L'Union Fédérale des Consommateurs de l'Isère (UFC 38) et la Régie Nationale des Usines Renault intervenaient volontairement aux débats.

Par jugement rendu le 19 novembre 1991 le Tribunal d'instance de Bourgoin Jallieu :

* constatait la rupture sans raison par Prost de l'accord valable au 3 février 1988,

* commandait la SA " Garage Gérard " à restituer à Prost la somme de 5 000 F,

* condamnait Prost à payer à la SA " Garage Gérard " 2 000 F à titre d'indemnité de dédit.

* ordonnait la compensation entre ces deux sommes.

* déclarait recevable l'intervention de l'UFC 38 sur le fondement de l'article 5 de la loi du 5 janvier 1988,

* constatait que le contrat, objet du litige, n'était plus utilisé par le Garage Gérard et qu'en conséquence la demande de l'UFC 38 était devenue sans objet,

* " recevait " l'intervention de la Régie Nationale des Usines Renault.
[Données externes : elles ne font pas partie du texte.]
(** C6, as the code has it.  When a requested target identifier matches
    no row of the fibermap, [coadd_targets] returns no result: the call
    ends in an exception.  When the output arrays are created and the
    identifiers requested before it are dealt with (lines 413-467 run to
    their end on them), that exception is the IndexError of [ii[0]]. *)
Theorem coadd_targets_missing_target spectra pre t post h :
  t ∉ (TARGETID <$> fibermap spectra) →
  is_Err (coadd_targets spectra (Some (pre ++ t :: post)) h).2 ∧
  (is_Ok (coadd_arrays spectra (Some pre) h).2 →
   (coadd_targets spectra (Some (pre ++ t :: post)) h).2 = Err IndexError).
Proof.
  intros Ht.
  assert (is_Err (coadd_arrays spectra (Some (pre ++ t :: post)) h).2 ∧
          (is_Ok (coadd_arrays spectra (Some pre) h).2 →
           (coadd_arrays spectra (Some (pre ++ t :: post)) h).2
           = Err IndexError)) as [[e He] Hix].
  { unfold coadd_arrays, mbind, M_bind. simpl default.
    destruct (for_M (bands spectra) _ _ h) as [h1 [o|e]]; simpl.
    2:{ split; [by eexists|]. by intros [? ?]. }
    rewrite enumerate_app, for_M_app.
    destruct (for_M (enumerate pre) _ _ h1) as [h2 [fm|e]]; cbn [fst snd].
    2:{ split; [by eexists|]. by intros [? ?]. }
    rewrite for_M_cons, coadd_target_missing by done. simpl.
    split; [by eexists|done]. }
  assert (∀ e, (coadd_arrays spectra (Some (pre ++ t :: post)) h).2 = Err e →
            (coadd_targets spectra (Some (pre ++ t :: post)) h).2 = Err e)
    as Hraise.
  { intros e'. unfold coadd_targets. unfold mbind at 1. unfold M_bind.
    destruct (coadd_arrays spectra _ h) as [h1 [[o fm]|e'']]; simpl;
      [done|]. by intros [= ->]. }
  split; [exists e; by apply Hraise|].
  intros Hpre. by apply Hraise, Hix.
Qed.
(* ------------------------------------------------------------------ *)
(** ** Further properties of the other methods *)






(** X13: creating a notebook is uploading the UTF-8 bytes of its content:
    for a content that UTF-8 can encode, the two methods make the same SDK
    call and their dictionaries agree on every key but [message].  A content
    that holds a surrogate makes [create_notebook_from_template] fail
    whatever the SDK is. *)
Theorem notebook_is_upload (b64encode : pybytes -> pystr) (notebook_path : pystr)
    (template_content : pystr) (overwrite : bool) :
  (forall b self,
     encode_utf8 template_content = Ret b ->
     exists d1 d2,
       create_notebook_from_template b64encode self notebook_path template_content overwrite
       = Ret (PyDict d1) /\
       upload_file_to_workspace b64encode self b notebook_path overwrite = Ret (PyDict d2) /\
       forall k, k <> lit "message" -> dict_get d1 k = dict_get d2 k) /\
  (Exists surrogate template_content ->
   exists e, forall self,
     create_notebook_from_template b64encode self notebook_path template_content overwrite
     = Ret (failure e)).
Proof.
  split.
  - intros b self Hb.
    unfold create_notebook_from_template, upload_file_to_workspace. rewrite Hb. simpl.
    destruct (workspace_upload (workspace_client self) notebook_path (b64encode b)
                overwrite) as [[]|e]; simpl.
    + do 2 eexists. split; [reflexivity|]. split; [reflexivity|].
      intros k Hk. cbn [dict_get].
      destruct (pystr_eq_dec (lit "success") k); [reflexivity|].
      destruct (pystr_eq_dec (lit "path") k); [reflexivity|].
      destruct (pystr_eq_dec (lit "message") k) as [E|_]; [|reflexivity].
      symmetry in E. contradiction.
    + do 2 eexists. split; [reflexivity|]. split; [reflexivity|]. reflexivity.
  - intros Hsur. apply encode_utf8_raises in Hsur. destruct Hsur as [e He].
    exists e. intros self. unfold create_notebook_from_template. now rewrite He.
Qed.

Lemma notebook_is_upload_witness :
  (exists d1 d2,
     create_notebook_from_template (fun _ => [])
       (client_of (with_upload (failing_sdk (lit "offline")))) (lit "/nb") (lit "x = 1") true
     = Ret (PyDict d1) /\
     upload_file_to_workspace (fun _ => [])
       (client_of (with_upload (failing_sdk (lit "offline")))) [120; 32; 61; 32; 49]
       (lit "/nb") true
     = Ret (PyDict d2) /\
     dict_get d1 (lit "success") = dict_get d2 (lit "success")) /\
  (exists e, forall self,
     create_notebook_from_template (fun _ => []) self (lit "/nb") [0x70; 0xD800] true
     = Ret (failure e)).
Proof.
  split.
  - destruct (proj1 (notebook_is_upload (fun _ => []) (lit "/nb") (lit "x = 1") true)
                [120; 32; 61; 32; 49]
                (client_of (with_upload (failing_sdk (lit "offline")))) eq_refl)
      as (d1 & d2 & H1 & H2 & H3).
    exists d1, d2. split; [exact H1|]. split; [exact H2|].
    apply H3. vm_compute. discriminate.
  - apply (proj2 (notebook_is_upload (fun _ => []) (lit "/nb") [0x70; 0xD800] true)).
    apply Exists_cons_tl. apply Exists_cons_hd. unfold surrogate. lia.
Defined.
Lemma SFeqb_not_ltb (x y k : spec_float) :
  SFeqb x k = true -> SFeqb y k = true -> SFltb y x = false.
Proof.
  unfold SFeqb, SFltb, SFcompare.
  destruct x as [[]|[]| |[] m1 e1], y as [[]|[]| |[] m2 e2],
           k as [[]|[]| |[] m3 e3]; sf_cases.
Qed.

Lemma eqb_not_ltb (x y k : float) :
  (x =? k)%float = true -> (y =? k)%float = true ->
  (y <? x)%float = false.
Proof. rewrite !FloatAxioms.eqb_spec, ltb_spec. apply SFeqb_not_ltb. Qed.

Lemma leb_trans (x y z : float) :
  (x <=? y)%float = true -> (y <=? z)%float = true ->
  (x <=? z)%float = true.
Proof. rewrite !leb_spec. apply SFleb_trans. Qed.

Lemma leb_total (x y : float) :
  is_number x -> is_number y -> (y <? x)%float = false ->
  (x <=? y)%float = true.
Proof. unfold is_number. rewrite !leb_spec, ltb_spec. apply SFleb_total. Qed.

Lemma ltb_leb (x y : float) :
  (x <? y)%float = true -> (x <=? y)%float = true.
Proof.
  rewrite leb_spec, ltb_spec. unfold SFleb, SFltb.
  destruct (SFcompare _ _) as [[]|]; congruence.
Qed.

Lemma leb_numbers (x y : float) :
  (x <=? y)%float = true -> is_number x /\ is_number y.
Proof. unfold is_number. rewrite !leb_spec. apply SFleb_numbers. Qed.

Context {A : Type} (key : A -> float).

(** [a] comes no later than [b] in ascending order of the key. *)
Definition le_key (a b : A) : Prop := (key a <=? key b)%float = true.

Lemma insert_by_perm (x : A) (l : list A) :
  Permutation (Py.insert_by key x l) (x :: l).
Proof.
  induction l as [|y l IH]; simpl; [reflexivity|].
  destruct (key y <? key x)%float; [|reflexivity].
  rewrite IH. apply perm_swap.
Qed.

Lemma sort_by_perm (l : list A) : Permutation (Py.sort_by key l) l.
Proof.
  induction l as [|x l IH]; simpl; [reflexivity|].
  rewrite insert_by_perm. now constructor.
Qed.

Lemma insert_by_sorted (x : A) (l : list A) :
  is_number (key x) -> Forall (fun a => is_number (key a)) l ->
  StronglySorted le_key l -> StronglySorted le_key (Py.insert_by key x l).
Proof.
  intros Hx Hl Hs. induction Hs as [|y l Hs IH Hy]; simpl.
  - repeat constructor.
  - apply Forall_cons in Hl as [Hny Hl].
    destruct (key y <? key x)%float eqn:E.
    + constructor; [now apply IH|].
      eapply Permutation_Forall; [symmetry; apply insert_by_perm|].
      constructor; [now apply ltb_leb | exact Hy].
    + assert (le_key x y) as Hxy by now apply leb_total.
      constructor; [now constructor|]. constructor; [exact Hxy|].
      eapply Forall_impl; [exact Hy|]. intros b Hb.
      unfold le_key in *. eapply leb_trans; eassumption.
Qed.

Lemma sort_by_sorted (l : list A) :
  Forall (fun a => is_number (key a)) l ->
  StronglySorted le_key (Py.sort_by key l).
Proof.
  induction l as [|x l IH]; simpl; intros Hl; [constructor|].
  apply Forall_cons in Hl as [Hx Hl].
  apply insert_by_sorted; [exact Hx| |now apply IH].
  eapply Permutation_Forall; [symmetry; apply sort_by_perm | exact Hl].
Qed.

Lemma insert_by_same_key (k : float) (x : A) (l : list A) :
  List.filter (fun a => (key a =? k)%float) (Py.insert_by key x l)
  = List.filter (fun a => (key a =? k)%float) (x :: l).
Proof.
  induction l as [|y l IH]; [reflexivity|].
  cbn [Py.insert_by]. destruct (key y <? key x)%float eqn:E; [|reflexivity].
  cbn [List.filter] in *. rewrite IH.
  destruct (key x =? k)%float eqn:Ex, (key y =? k)%float eqn:Ey;
    try reflexivity.
  pose proof (eqb_not_ltb _ _ k Ex Ey) as Hno. congruence.
Qed.

(** The sort is stable: the items of one key keep their order. *)
Lemma sort_by_stable (k : float) (l : list A) :
  List.filter (fun a => (key a =? k)%float) (Py.sort_by key l)
  = List.filter (fun a => (key a =? k)%float) l.
Proof.
  induction l as [|x l IH]; [reflexivity|].
  cbn [Py.sort_by]. rewrite insert_by_same_key.
  cbn [List.filter]. now rewrite IH.
Qed.

Lemma take_sorted (n : nat) (l : list A) :
  StronglySorted le_key l -> StronglySorted le_key (take n l).
Proof.
  intros Hs. revert n. induction Hs as [|y l Hs IH Hy]; intros [|n]; simpl;
    try constructor; [apply IH|].
  now apply Forall_take.
Qed.

End FloatOrder.

(** ** KnowledgeBaseManager.search_knowledge *)

Section RegistrySearch.

Context `{Ext : External}.

Lemma dict_mem_get {V} (k : string) (d : Py.dict V) :
  Py.dict_mem k d = true <-> exists v, Py.dict_get k d = Some v.
Proof.
  induction d as [|[k' v'] d IH]; simpl.
  - split; [discriminate | intros [v H]; discriminate].
  - destruct (String.eqb k' k); simpl; [|exact IH].
    split; [eauto | reflexivity].
Qed.

Lemma dict_set_get_id {V} (k : string) (v : V) (d : Py.dict V) :
  Py.dict_get k d = Some v -> Py.dict_set k v d = d.
Proof.
  induction d as [|[k' v'] d IH]; simpl; [discriminate|].
  destruct (String.eqb k' k); [congruence|].
  intros H. now rewrite IH.
Qed.

Lemma on_value_search (self : KnowledgeBaseManager) (i : nat)
    (name : string) (kb : KnowledgeBase) (query : string) (top_k : Z)
    (t : float) (env : Env) :
  knowledge_bases self !! i = Some (name, kb) ->
  on_value i (search query top_k t) self env
  = (Ok (search_result kb query top_k t), self,
     mkEnv (fs env) (trace env ++ search_events kb query top_k)).
Proof.
  intros Hi. unfold on_value. rewrite Hi, search_run. simpl.
  rewrite list_insert_id by exact Hi. now destruct self.
Qed.

Lemma on_kb_search (self : KnowledgeBaseManager) (name : string)
    (kb : KnowledgeBase) (query : string) (top_k : Z) (t : float)
    (env : Env) :
  Py.dict_get name (knowledge_bases self) = Some kb ->
  on_kb name (search query top_k t) self env
  = (Ok (search_result kb query top_k t), self,
     mkEnv (fs env) (trace env ++ search_events kb query top_k)).
Proof.
  intros Hk. unfold on_kb. rewrite Hk, search_run. simpl.
  rewrite dict_set_get_id by exact Hk. now destruct self.
Qed.

(** The results of all collections, in the order of the registry. *)
Definition all_results (self : KnowledgeBaseManager) (query : string)
    (top_k : Z) (t : float) : list (Document * float) :=
  concat (map (fun kv => search_result (snd kv) query top_k t)
              (knowledge_bases self)).

(** What the searches of all collections add to the trace. *)
Definition all_events (self : KnowledgeBaseManager) (query : string)
    (top_k : Z) : list Event :=
  concat (map (fun kv => search_events (snd kv) query top_k)
              (knowledge_bases self)).

Lemma for_acc_search (self : KnowledgeBaseManager) (query : string)
    (top_k : Z) (t : float) (rest pre : list (string * KnowledgeBase))
    (acc : list (Document * float)) (env : Env) :
  knowledge_bases self = (pre ++ rest)%list ->
  for_acc (seq (length pre) (length rest))
    (fun i all =>
       bind (on_value i (search query top_k t))
            (fun results => ret (all ++ results)%list))
    acc self env
  = (Ok (acc ++ concat (map (fun kv => search_result (snd kv) query top_k t)
                            rest))%list,
     self,
     mkEnv (fs env)
       (trace env ++ concat (map (fun kv => search_events (snd kv) query top_k)
                                 rest))%list).
Proof.
  revert pre acc env. induction rest as [|[name kb] rest IH];
    intros pre acc env Hk; simpl.
  - rewrite !app_nil_r. now destruct env.
  - unfold bind at 1. unfold bind at 1.
    rewrite (on_value_search self (length pre) name kb).
    2:{ rewrite Hk. apply list_lookup_middle. reflexivity. }
    unfold ret at 1.
    specialize (IH (pre ++ [(name, kb)])%list).
    rewrite length_app, Nat.add_1_r in IH.
    rewrite IH by (rewrite <- app_assoc; exact Hk).
    simpl. rewrite <- !app_assoc. reflexivity.
Qed.
(** Closes [touches ks rs w w'] when [w'] is [w] with a sequence of writes on top. *)
Ltac touching :=
  lazymatch goal with
  | |- touches _ _ ?w ?w => reflexivity
  | |- touches ?ks ?rs ?w (w_put ?w0 ?e ?k ?v) =>
      transitivity w0; [touching | apply (touches_mono [k] []), (touches_put w0 e k v); set_solver]
  | |- touches ?ks ?rs ?w (w_put_res ?w0 ?r ?v) =>
      transitivity w0; [touching | apply (touches_mono [] [r]), (touches_put_res w0 r v); set_solver]
  | |- touches ?ks ?rs ?w (modify ?w0 ?e ?k ?f) =>
      transitivity w0; [touching | apply (touches_mono [k] []), (touches_modify w0 e k f); set_solver]
  | |- touches ?ks ?rs ?w (modify_all ?w0 ?k ?f ?l) =>
      transitivity w0;
        [touching | apply (touches_mono [k] []), (touches_modify_all w0 k f l); set_solver]
  | |- touches ?ks ?rs ?w (modify_res ?w0 ?r ?f) =>
      transitivity w0;
        [touching | apply (touches_mono [] [r]), (touches_modify_res w0 r f); set_solver]
  | |- touches ?ks ?rs ?w (push_reliable ?w0 ?evs) =>
      unfold push_reliable; touching
  | |- _ => assumption
  end.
Les prétentions des parties en appel et la motivation de la cour

L'application conjuguée et cumulative des articles 3 et 5 de la loi n° 88-14 du 5 janvier 1988 n'a permis à l'UFC 38 de n'intervenir devant le Tribunal d'instance de Bourgoin que pour faire supprimer dans le type de contrat de commande d'une voiture automobile tel celui signé par Prost une ou plusieurs clauses abusives.

L'UFC 38 ne peut solliciter l'application de l'article 6 de la même loi, les dispositions de cet article supposant que les associations de consommateurs agissent à titre principal. Leur reconnaître un droit d'intervention sur la base de cet article rendrait inapplicable en fait l'article 5.

Il est évident que le législateur n'a pas entendu autoriser les associations de consommateurs à s'appuyer sur l'article civile particulière pour soutenir une autre action indépendant destinée à sanctionner l'atteinte à l'intérêt collectif défendu par ces associations.

Il a tout au plus, par des dispositions exorbitantes (donc restrictives) du droit commun, permis à celle-ci d'obtenir préventivement que le fait motivant l'action principale ne crée un dommage identique à d'autres consommateurs.

Il s'ensuit que l'article 5 de la loi du 5 janvier 1988 ne permet pas aux juridictions civiles d'apprécier tout autre contrat pouvant contenir des clauses abusives dont n'a pu juridiquement se prévaloir l'auteur de l'action principale.

En l'espèce, il est établi que le type de contrat présenté par la Régie Renault et mis en œuvre par le Garage Gérard n'est plus proposé aux consommateurs.

En conséquence, l'action de l'UFC 38 recevable initialement par voie d'intervention est devenue sans objet.

De plus, l'action de l'UFC 38 est recevable, en la forme, en application de l'article 5 si " la demande initiale a pour objet la réparation d'un préjudice subi par un ou plusieurs consommateurs ". Or, ni Prost, ni le Garage Gérard n'ont interjeté appel du jugement du Tribunal d'instance de Bourgoin Jallieu.

L'instance principale intentée par Prost est donc éteinte ; elle prive ainsi l'action de l'UFC 38 devant la cour de la base nécessaire à son examen au fond, à savoir la réparation du préjudice subi par Prost.

Ainsi l'appel de l'UFC 38 est-il irrecevable, faute d'intérêt à agir.

Sur l'application de l'article 700

Le Garage Gérard et la Régie Renault sollicitent respectivement 5 000 F et 15 000 F. La Cour estime équitable de leur laisser la charge de leurs frais irrépétibles.

Par ces motifs : LA COUR, Statuant par arrêt contradictoire, après en avoir délibéré conformément à la loi, Déclare irrecevable l'appel de l'Union Fédérale des Consommateurs de l'Isère, Condamne l'Union Fédérale des Consommateurs de l'Isère aux dépens, et Autorise les SCP Calas et Balayn et Maître Grimaud, à recouvrer directement contre la partie condamnée les fris dont elles auraient fait l'avance sans avoir reçu provision.